MATERIAL SHOWN ->
(* ===== verification/ReferenceSoundTheorems.v ===== *)
(** Soundness of reference safety: on the path of a run through one block, on entry to a
    function and on return from it, with where the references of a frame come from.
    Together these give the contract of a call that [Machine.step_call] takes for granted.
    Then modules that every earlier check accepts and on which reference_safety panics, and
    functions that it accepts with the runs in which they write under a live reference. *)
From stdpp Require Import relations.
From S2P Require Import Prelude StatusCode Abilities Identifier FileFormat WellFormed Access BTree.
From S2P Require Import ControlFlowGraph FunctionView StackUsage Absint LocalsSafety Constants TypeSafety.
From S2P Require Import BorrowGraph BorrowGraphFacts ReferenceSafety Verifier AccessPaths PlaceMachine.
From S2P Require Import ReferenceSoundness ReferenceSteps.
Import ReferenceState ReferenceSafety Machine.

(** * Return *)

(** The state once the references [vs] are left of the stack and of the locals; the state
    of the analysis keeps the locals that it has released. *)
Definition returning rho (vs : list AbstractValue) (s s0 : AbstractState) (s' : AbstractState) : Prop :=
  state_ok rho vs s0 /\ s' = set_locals s.(ReferenceState.locals) s0 /\ s0.(num_locals) = s.(num_locals) /\
  s0.(ReferenceState.locals) = [] /\
  forall v, v ∈ vs -> conc rho s0.(borrow_graph) v = conc rho s.(borrow_graph) v.

Lemma release_locals_sound rho ids : forall vs s s0 s1,
  returning rho (map AbstractValue.Reference ids ++ vs) s s0 s1 ->
  wp (st_for ids release) s1 (fun _ s' => exists s0', returning rho vs s s0' s').
Proof.
  induction ids as [|id ids IH]; intros vs s s0 s1 HR; cbn [st_for]; [apply wp_ret; by exists s0|].
  destruct HR as (HS & -> & Hn & Hl & Hc).
  pose proof (release_sound rho id (map AbstractValue.Reference ids ++ vs) s0 HS) as H.
  apply wp_bind. unfold wp, release, on_graph in *. simpl.
  destruct (BorrowGraph.release id (borrow_graph s0)) as [[[] G']| | |]; try done. simpl in H. destruct H as [H1 H2].
  apply (IH vs s (set_graph G' s0)). split; [done|]. split; [done|]. split; [done|]. split; [done|].
  intros v Hv. destruct H2 as (_ & _ & H2). etransitivity; [apply H2|apply Hc].
  - apply elem_of_app. by left.
  - by right.
Qed.

Lemma local_refs_stored rho st s :
  state_ok rho st s -> refs (stored s) ≡ₚ local_refs s.
Proof.
  intros HS. pose proof (al_nodup _ _ _ _ (so_aliasing _ _ _ HS)) as Hnd.
  apply list.NoDup_cons in Hnd as [_ Hnd]. rewrite refs_app in Hnd. apply list.NoDup_app in Hnd as (_ & _ & Hnd).
  assert (omap (fun '(_, value) => AbstractValue.ref_id value) s.(ReferenceState.locals) = refs (stored s)) as E.
  { unfold refs, stored. induction (ReferenceState.locals s) as [|[i v] l IH]; [done|]. cbn. rewrite IH. by destruct v. }
  unfold local_refs. rewrite E. apply NoDup_Permutation; [done|apply BTreeSet.sorted_NoDup, BTreeSet.set_collect_sorted|].
  intros x. by rewrite BTreeSet.elem_of_collect.
Qed.

(** The check of the returned references. *)
Lemma returned_sound rho vs s0 s1 ids :
  state_ok rho vs s0 -> borrow_graph s1 = borrow_graph s0 -> (forall id, id ∈ ids -> id ∈ refs vs) ->
  wp (st_for ids (fun id =>
    bad ← ask (fun s => mutable ← is_mutable id s; if (mutable : bool) then w ← is_writable id s; Ok (negb w) else Ok false);
    fail_if bad RET_BORROWED_MUTABLE_REFERENCE_ERROR)) s1
    (fun _ s' => s' = s1 /\ forall id, id ∈ ids -> mut (borrow_graph s0) id -> no_edges s0 id).
Proof.
  intros HS HG. induction ids as [|id ids IH]; intros Hin; cbn [st_for].
  { apply wp_ret. split; [done|]. by intros id ?%elem_of_nil. }
  assert (id ∈ refs (vs ++ stored s0)) as Hid.
  { rewrite refs_app, elem_of_app. left. apply Hin. by left. }
  assert (exists b : bool, (mutable ← is_mutable id s1; if (mutable : bool) then w ← is_writable id s1; Ok (negb w) else Ok false) =
    (Ok b : result StatusCode bool) /\ (b = false -> mut (borrow_graph s0) id -> no_edges s0 id)) as (b & HR & Hb).
  { assert (is_mutable id s1 = is_mutable id s0) as -> by (unfold is_mutable; by rewrite HG).
    rewrite (is_mutable_live rho vs s0 HS id Hid). cbn [mbind result_bind]. destruct (decide (mut (borrow_graph s0) id)) as [Hm|Hm].
    - rewrite (bool_decide_eq_true_2 _ Hm). destruct (is_writable_ok rho vs s0 HS id Hid Hm) as (b & HR & Hb).
      assert (is_writable id s1 = is_writable id s0) as ->.
      { unfold is_writable, is_mutable, has_consistent_borrows. by rewrite HG. }
      rewrite HR. exists (negb b). split; [done|]. intros Ht%negb_false_iff _. exact (Hb Ht).
    - rewrite (bool_decide_eq_false_2 _ Hm). by exists false. }
  apply wp_bind, wp_bind. eapply wp_ask; [exact HR|]. apply wp_fail_if. intros Hf.
  eapply wp_mono; [apply IH; intros x Hx; apply Hin; by right|]. intros ? s' [-> H]. split; [done|].
  intros x [->|Hx]%elem_of_cons; [by apply Hb|by apply H].
Qed.

Lemma ret_sound rho vs st s :
  state_ok rho (vs ++ st) s ->
  wp (ReferenceState.ret vs) s (fun _ _ =>
    (forall (mu : bool) p, Ref mu p ∈ map (conc rho s.(borrow_graph)) vs -> outside p) /\
    disjoint (map (conc rho s.(borrow_graph)) vs)).
Proof.
  intros HS. unfold ReferenceState.ret. apply wp_bind. eapply wp_ask; [reflexivity|].
  apply wp_bind. eapply wp_mono.
  { apply (release_locals_sound rho _ (vs ++ st) s (set_locals [] s)). split; [|by destruct s].
    destruct HS as [H1 H2 H3 H4] eqn:E. split; [|done|constructor|done].
    simpl. unfold stored. simpl. rewrite app_nil_r, refs_app, refs_references.
    rewrite <- (local_refs_stored rho _ s HS), Permutation_app_comm, <- refs_app. exact H1. }
  intros ? s1 (s0 & HS0 & -> & Hn & Hl & Hc). set (s1 := set_locals _ s0).
  pose proof (so_aliasing _ _ _ HS0) as HA.
  destruct (has_consistent_borrows_ok s0 (frame_root s0) (graph_valid _ _ _ HS0)
    (live_tracked _ _ _ HS0 (frame_root s0) (or_introl eq_refl)) None) as (b & HR & Hb).
  apply wp_bind. eapply (wp_ask s1 is_frame_safe_to_destroy (negb b)).
  { unfold is_frame_safe_to_destroy. assert (has_consistent_borrows (frame_root s1) None s1 = Ok b) as -> by exact HR. done. }
  apply wp_bind, wp_fail_if. rewrite negb_involutive. intros Hf. specialize (Hb Hf).
  eapply wp_mono; [apply (returned_sound rho (vs ++ st) s0 s1); [done|done|]|].
  { intros id Hid. rewrite refs_app, elem_of_app. by left. }
  intros ? s' [-> Hw].
  assert (map (conc rho s.(borrow_graph)) vs = map (conc rho s0.(borrow_graph)) vs) as ->.
  { apply map_ext_in. intros v Hv%list_elem_of_In. symmetry. apply Hc, elem_of_app. by left. }
  split; [|by eapply unborrowed_disjoint].
  intros mu p (id & Hid & <- & _)%conc_ref. assert (id ∈ refs ((vs ++ st) ++ stored s0)) as Hid'.
  { rewrite !refs_app, !elem_of_app. do 2 left. by apply elem_of_refs. }
  split; [by apply (al_place _ _ _ _ HA)|]. apply not_true_is_false. intros Hr%(al_rooted _ _ _ _ HA); [|done].
  apply tracked_first in Hr as (c & es & e & ? & Hes & He & _); [|by apply not_eq_sym, (live_not_root _ _ _ _ HA)].
  apply (Hb c es e Hes He). by destruct (BorrowEdge.path e).
Qed.

(** * Where references come from *)

(** A reference is to a place of the frame, or in what an argument refers to; in the second
    case it is mutable only if the argument is. *)
Definition derived (arguments : list Value) (x : Value) : Prop :=
  forall mu p, x = Ref mu p -> rooted p = true \/
    exists mu0 p0, Ref mu0 p0 ∈ arguments /\ (mu = true -> mu0 = true) /\ p0 `prefix_of` p.

Section derived.
Context (arguments : list Value).

Lemma derived_extend (mu mu' : bool) p q :
  derived arguments (Ref mu p) -> p `prefix_of` q -> (mu' = true -> mu = true) -> derived arguments (Ref mu' q).
Proof.
  intros H Hpre Hmu mu1 p1 [= <- <-]. destruct (H mu p eq_refl) as [Hr|(mu0 & p0 & H1 & H2 & H3)].
  - left. rewrite (rooted_prefix p); [done|by destruct p|done].
  - right. exists mu0, p0. split; [done|]. split; [by intros ?%Hmu%H2|]. by etransitivity.
Qed.

Lemma derived_result args t x :
  Forall (derived arguments) args -> result_from args t x -> derived arguments x.
Proof.
  intros Hargs Hx. rewrite Forall_forall in Hargs. destruct t; simpl in Hx; try by subst x.
  - destruct Hx as (mu & p & p' & -> & Hin & Hp). by apply (derived_extend mu false p p'); [apply Hargs, list_elem_of_In| |].
  - destruct Hx as (p & p' & -> & Hin & Hp). by apply (derived_extend true true p p'); [apply Hargs, list_elem_of_In| |].
Qed.

Lemma derived_results args ts xs :
  Forall (derived arguments) args -> Forall2 (result_from args) ts xs -> Forall (derived arguments) xs.
Proof. intros Hargs. induction 1 as [|t x ts xs Hx _ IH]; [done|]. constructor; [|done]. exact (derived_result args t x Hargs Hx). Qed.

WORK REQUIRED ->
Every line above with the string "etransitivity" in it needs to be copied.

FINAL ANSWER ->
  intros v Hv. destruct H2 as (_ & _ & H2). etransitivity; [apply H2|apply Hc].
  - right. exists mu0, p0. split; [done|]. split; [by intros ?%Hmu%H2|]. by etransitivity.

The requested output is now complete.